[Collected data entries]
(** * Research assistant: the critical-analysis engine and the difficulty assessor

    A shallow embedding of [src/ml/critic.py] ([CriticalAnalyzer]) and of
    [DocumentAnalyzer.assess_difficulty] from [src/ml/analyzer.py].

    Text is a list of 8-bit characters read as the code points U+0000 to
    U+00FF; the character classes of [str] and [re] below are Python's on that
    range.  Operations that can raise in Python (division, indexing, dictionary
    lookup, [max] of an empty iterable) return [option]. *)

From Stdlib Require Import Ascii String.
From Stdlib Require Import List Bool Arith ZArith NArith QArith Lia.
From Stdlib Require DecimalString DecimalNat.
Import ListNotations.

Local Open Scope nat_scope.
Local Open Scope bool_scope.
Local Open Scope list_scope.

(** ** Python strings *)

Definition text := list ascii.

(** A string literal of the source. *)
Definition str (s : string) : text := list_ascii_of_string s.

Module PyStr.

Definition code (c : ascii) : N := N_of_ascii c.

Definition between (lo hi : N) (c : ascii) : bool :=
  (lo <=? code c)%N && (code c <=? hi)%N.

(** [str.isspace], also the class [\s] of [re]. *)
Definition is_space (c : ascii) : bool :=
  between 9 13 c || between 28 32 c || (code c =? 133)%N || (code c =? 160)%N.

(** The class [\d] of [re]. *)
Definition is_digit (c : ascii) : bool := between 48 57 c.

(** The class [\w] of [re]: alphanumeric or underscore. *)
Definition is_word (c : ascii) : bool :=
  between 48 57 c || between 65 90 c || (code c =? 95)%N || between 97 122 c
  || (code c =? 170)%N || between 178 179 c || (code c =? 181)%N
  || between 185 186 c || between 188 190 c
  || between 192 214 c || between 216 246 c || between 248 255 c.

(** [str.lower] on one character. *)
Definition lower_char (c : ascii) : ascii :=
  if between 65 90 c || (between 192 222 c && negb (code c =? 215)%N)
  then ascii_of_N (code c + 32)
  else c.

Definition lower (s : text) : text := map lower_char s.

Fixpoint text_eqb (a b : text) : bool :=
  match a, b with
  | [], [] => true
  | x :: a', y :: b' => Ascii.eqb x y && text_eqb a' b'
  | _, _ => false
  end.

(** [s.startswith(sub)] *)
Fixpoint starts_with (sub s : text) : bool :=
  match sub, s with
  | [], _ => true
  | x :: sub', y :: s' => Ascii.eqb x y && starts_with sub' s'
  | _ :: _, [] => false
  end.

(** [sub in s] *)
Fixpoint contains (sub s : text) : bool :=
  starts_with sub s ||
  match s with
  | [] => false
  | _ :: s' => contains sub s'
  end.

(** [s.count(sub)] for a non-empty [sub]: occurrences that do not overlap,
    scanning from the left; [skip] characters of the last occurrence are
    still to be passed. *)
Fixpoint count_from (sub : text) (skip : nat) (s : text) : nat :=
  match s with
  | [] => 0
  | _ :: s' =>
      match skip with
      | S k => count_from sub k s'
      | O => if starts_with sub s
             then S (count_from sub (length sub - 1) s')
             else count_from sub 0 s'
      end
  end.

Definition count (s sub : text) : nat := count_from sub 0 s.

(** [s.split(sep)] for a one-character separator: never empty. *)
Fixpoint split_on (sep : ascii) (s : text) : list text :=
  match s with
  | [] => [[]]
  | c :: s' =>
      if Ascii.eqb c sep then [] :: split_on sep s'
      else match split_on sep s' with
           | cur :: rest => (c :: cur) :: rest
           | [] => [[c]]
           end
  end.

(** [s.split()]: the maximal runs of characters that are not whitespace;
    [cur] is the run being read, reversed. *)
Fixpoint split_ws_from (cur : text) (s : text) : list text :=
  match s with
  | [] => match cur with [] => [] | _ => [rev cur] end
  | c :: s' =>
      if is_space c
      then match cur with
           | [] => split_ws_from [] s'
           | _ => rev cur :: split_ws_from [] s'
           end
      else split_ws_from (c :: cur) s'
  end.

Definition split_ws (s : text) : list text := split_ws_from [] s.

Fixpoint lstrip (s : text) : text :=
  match s with
  | c :: s' => if is_space c then lstrip s' else s
  | [] => []
  end.

Definition rstrip (s : text) : text := rev (lstrip (rev s)).

(** [s.strip()] *)
Definition strip (s : text) : text := rstrip (lstrip s).

(** [s[a:b]] for [0 <= a] and [0 <= b]. *)
Definition slice (a b : nat) (s : text) : text := firstn (b - a) (skipn a s).

(** [sep.join(parts)] *)
Fixpoint join (sep : text) (parts : list text) : text :=
  match parts with
  | [] => []
  | [p] => p
  | p :: ps => p ++ sep ++ join sep ps
  end.

(** [str(n)] for a length. *)
Definition of_nat (n : nat) : text :=
  str (DecimalString.NilZero.string_of_uint (Nat.to_uint n)).

(** [x in xs] for a list of strings. *)
Definition mem (x : text) (xs : list text) : bool := existsb (text_eqb x) xs.

End PyStr.

(** ** The fragment of [re] the patterns are written in *)

Module Re.

(** A repetition is only ever applied to a one-character class in the
    source's patterns ([\s+], [\w+], [\d+], [.*]), so [Star] takes a class. *)
Inductive regex : Type :=
| Eps
| Chr (p : ascii -> bool)
| Seq (r1 r2 : regex)
| Alt (r1 r2 : regex)
| Star (p : ascii -> bool)
| NotAhead (r : regex).

(** Greedy [p*] followed by the continuation [k]: take a character when
    possible, and give it back when the rest fails. *)
Fixpoint star (p : ascii -> bool) (s : text) (k : text -> option text)
  : option text :=
  match s with
  | c :: s' =>
      if p c
      then match star p s' k with
           | Some rest => Some rest
           | None => k s
           end
      else k s
  | [] => k []
  end.

(** The backtracking matcher: [exec r s k] matches [r] at the head of [s]
    and passes what is left to [k]; alternatives are tried left to right and
    the first success is returned. *)
Fixpoint exec (r : regex) (s : text) (k : text -> option text) : option text :=
  match r with
  | Eps => k s
  | Chr p =>
      match s with
      | c :: s' => if p c then k s' else None
      | [] => None
      end
  | Seq r1 r2 => exec r1 s (fun s' => exec r2 s' k)
  | Alt r1 r2 =>
      match exec r1 s k with
      | Some rest => Some rest
      | None => exec r2 s k
      end
  | Star p => star p s k
  | NotAhead r1 =>
      match exec r1 s Some with
      | Some _ => None
      | None => k s
      end
  end.

(** Length of the match of [r] at the head of [s]. *)
Definition match_here (r : regex) (s : text) : option nat :=
  match exec r s Some with
  | Some rest => Some (length s - length rest)
  | None => None
  end.

(** [re.search]: the leftmost match, as (start, end), counted from [pos]. *)
Fixpoint search_from (r : regex) (pos : nat) (s : text) : option (nat * nat) :=
  match match_here r s with
  | Some n => Some (pos, pos + n)
  | None =>
      match s with
      | [] => None
      | _ :: s' => search_from r (S pos) s'
      end
  end.

Definition search (r : regex) (s : text) : option (nat * nat) :=
  search_from r 0 s.

(** [bool(re.search(...))] *)
Definition found (r : regex) (s : text) : bool :=
  match search r s with Some _ => true | None => false end.

(** [re.finditer]: the matches that do not overlap, left to right, as
    (start, end); [skip] characters of the last match are still to be
    passed.  None of the source's patterns matches the empty string; an
    empty match is recorded and the scan moves on by one character. *)
Fixpoint finditer_from (r : regex) (pos skip : nat) (s : text)
  : list (nat * nat) :=
  match skip with
  | S k =>
      match s with
      | [] => []
      | _ :: s' => finditer_from r (S pos) k s'
      end
  | O =>
      match match_here r s with
      | Some n =>
          (pos, pos + n) ::
          match s with
          | [] => []
          | _ :: s' => finditer_from r (S pos) (n - 1) s'
          end
      | None =>
          match s with
          | [] => []
          | _ :: s' => finditer_from r (S pos) 0 s'
          end
      end
  end.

TASK PROMPT — Would you copy, unchanged, the stretch of the records above that begins at the line containing "- length rest)" and ends at the line containing "(** [bool(re.search(...))] *)", and only that?

ANSWER TO THIS TASK —
  | Some rest => Some (length s - length rest)
  | None => None
  end.

(** [re.search]: the leftmost match, as (start, end), counted from [pos]. *)
Fixpoint search_from (r : regex) (pos : nat) (s : text) : option (nat * nat) :=
  match match_here r s with
  | Some n => Some (pos, pos + n)
  | None =>
      match s with
      | [] => None
      | _ :: s' => search_from r (S pos) s'
      end
  end.

Definition search (r : regex) (s : text) : option (nat * nat) :=
  search_from r 0 s.

(** [bool(re.search(...))] *)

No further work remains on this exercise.